The MAC function provides the following service to the upper layer:
– Data transfer.
4.2 Layer functions
4.2.1 RLC function
The functions provided by the RLC are given in table 4.2.1.1. Transparent RLC mode provides no functionality.
Table 4.2.1.1: RLC Functions
|
Acknowledged mode RLC |
Unacknowledged mode RLC |
Transparent mode RLC |
|
|
Segmentation of upper layer PDUs into RLC data blocks |
X |
X |
|
|
Concatenation of upper layer PDUs into RLC data blocks |
X |
X |
|
|
Padding to fill out RLC data block |
X |
X |
|
|
Backward Error Correction (BEC) procedure enabling the selective retransmission of RLC data blocks |
X |
||
|
Discard of RLC SDUs not yet segmented into RLC PDUs, according to the delay requirements of the associated Radio Bearers |
X |
||
|
Reassembly of RLC data blocks into upper layer PDUs |
X |
X |
|
|
In-sequence delivery of upper layer PDUs |
X |
X |
|
|
Link Adaptation |
X |
X |
|
|
Ciphering |
X |
X |
|
|
Sequence number check to detect lost RLC blocks |
X |
X |
4.2.2 MAC layer function
The functions of the MAC layer include:
– Configuring the mapping between logical channels and basic physical subchannels: The MAC layer is responsible for configuring the mapping of logical channel(s) onto the appropriate basic physical subchannel(s).
– Mapping between TBFs and transport channels. When FLO is used, the MAC layer is responsible for mapping TBF(s) onto the appropriate transport channel(s).

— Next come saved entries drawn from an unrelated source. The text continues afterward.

(** C6. [validate_config] is a function of the environment alone. With a
    non-empty host it answers [(True, None)] when the port text parses as
    an integer between 1 and 65535, [False] with a message that contains
    the parsed value when the integer is out of range, and [False] with a
    message that contains the port text when the text is not an integer.
    With a missing or empty host it answers [False] with a message that
    names [FALKORDB_HOST]. *)
Theorem validate_config_spec (env : gmap string string) :
  let port_str := getenv_default env "FALKORDB_PORT" "6379" in
  (forall h, env !! "FALKORDB_HOST" = Some h -> h <> "" ->
     (forall p, py_int port_str = Ok p -> 1 <= p <= 65535 ->
        validate_config env = (true, None))
     /\ (forall p, py_int port_str = Ok p -> ~ (1 <= p <= 65535) ->
           exists msg, validate_config env = (false, Some msg)
                       /\ py_in (py_str_int p) msg = true)
     /\ (forall e, py_int port_str = Raise e ->
           exists msg, validate_config env = (false, Some msg)
                       /\ py_in port_str msg = true))
  /\ (env !! "FALKORDB_HOST" = None \/ env !! "FALKORDB_HOST" = Some "" ->
        exists msg, validate_config env = (false, Some msg)
                    /\ py_in "FALKORDB_HOST" msg = true).
Proof.
  intros port_str. split.
  - intros h Hh Hne. unfold validate_config. rewrite Hh.
    destruct h as [|c h]; [done|]. fold port_str.
    split; [|split].
    + intros p Hp Hr. apply py_int_Ok in Hp. rewrite Hp.
      replace ((1 <=? p) && (p <=? 65535)) with true; [done|].
      symmetry. apply andb_true_iff. split; apply Z.leb_le; lia.
    + intros p Hp Hr. apply py_int_Ok in Hp. rewrite Hp.
      replace ((1 <=? p) && (p <=? 65535)) with false.
      * eexists. split; [reflexivity|]. apply py_in_middle.
      * symmetry. apply andb_false_iff.
        destruct (Z.leb_spec 1 p); [right|by left].
        apply Z.leb_gt. lia.
    + intros e He. apply py_int_Raise in He as [He _]. rewrite He.
      eexists. split; [reflexivity|]. apply py_in_middle.
  - intros [H | H]; unfold validate_config; rewrite H;
      (eexists; split; [reflexivity|]); vm_compute; reflexivity.
Qed.

(** ** [FalkorDBRemoteManager] *)

Lemma construct_calls_app (t u : list event) :
  construct_calls (t ++ u) = (construct_calls t ++ construct_calls u)%list.
Proof.
  induction t as [|e t IH]; [done|]. destruct e; simpl; by rewrite ?IH.
Qed.

Lemma or_None_truthy (x : option string) :
  match or_None x with
  | Some (String _ _) => True
  | Some "" => False
  | None => True
  end.
Proof. by destruct x as [[|c s]|]. Qed.


Lemma get_driver_kwargs_lookup (h : string) (cfg : settings) :
  let kw := get_driver_kwargs h cfg in
  kw !! "host" = Some (VStr h)
  /\ kw !! "port" = Some (VInt (port cfg))
  /\ kw !! "password" = VStr <$> or_None (password cfg)
  /\ kw !! "username" = VStr <$> or_None (username cfg)
  /\ kw !! "ssl" = (if ssl cfg then Some (VBool true) else None)
  /\ dom kw ⊆ {[ "host"; "port"; "password"; "username"; "ssl" ]}.
Proof.
  destruct cfg as [p pw un [|] gn]; destruct pw as [[|c1 pw]|];
    destruct un as [[|c2 un]|]; cbn -[dom];
    (repeat split; [reflexivity.. |]);
    rewrite ?dom_insert_L, dom_empty_L; set_solver.
Qed.


Section ManagerProperties.
Context {W Driver Graph : Type} {client : FalkorDBClient W Driver Graph}.

(** *** [is_connected] *)

(** C8. [is_connected] never raises and leaves the cached handles as
    they are. It answers [False] when no graph is cached; with a cached
    graph it answers [True] when the liveness query succeeds and [False]
    when the query raises. *)
Theorem is_connected_never_raises (s : state) :
  exists b s',
    is_connected s = (Ok b, s')
    /\ self s' = self s
    /\ (_graph (self s) = None -> b = false /\ s' = s)
    /\ (forall g, _graph (self s) = Some g ->
          b = match (query g "RETURN 1" (world s)).1 with
              | Ok _ => true
              | Raise _ => false
              end).
Proof.
  unfold is_connected. unfold_M. unfold call.
  destruct (_graph (self s)) as [g|] eqn:Hg.
  - destruct (query g "RETURN 1" (world s)) as [[u|e] w] eqn:Hq.
    + eexists _, _. split; [reflexivity|]. split; [done|]. split; [done|].
      intros g' [= <-]. by rewrite Hq.
    + eexists _, _. split; [reflexivity|]. split; [done|]. split; [done|].
      intros g' [= <-]. by rewrite Hq.
  - exists false, s. repeat split; done.
Qed.

(** *** [get_driver] *)

Lemma get_driver_cached (s : state) (d : Driver) :
  _driver (self s) = Some d ->
  get_driver s = (Ok (Wrapper (_graph (self s))), s).
Proof. intros Hd. unfold get_driver. unfold_M. by rewrite Hd. Qed.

– Selecting logical channels to be used for each signalling radio bearer service: The MAC layer is responsible for mapping SRBs onto logical channels. There are a set of rules defined for this mapping (see sub-clause 5.6) which shall be used in the uplink and should be used in the downlink. The mapping is dependent on the SRB to be sent, the MAC state, and the logical channels available. The SFACCH may be selected in preference to the PDTCH if a TBF is not already established for the SRB. In the downlink there is an additional requirement that the PHYSICAL INFORMATION message is always sent on the FACCH.
– Selecting transport channel to be used for signalling radio bearer service: When FLO is used, the MAC layer is responsible for mapping some SRBs onto transport channels. There is a set of rules defined for this mapping (see sub-clause 5.6) which shall be used in the uplink and should be used in the downlink. The mapping is dependent on the SRB to be sent, the MAC state, and the logical channels and transport channels available. When SRB data is sent using FLO on a DBPSCH/F, the signalling TFC shall be used. When SRB data is sent using FLO on a DBPSCH/H, the MAC layer shall send every RLC/MAC block for data transfer twice in a row. The corresponding first and second transport blocks shall use the signalling TFC.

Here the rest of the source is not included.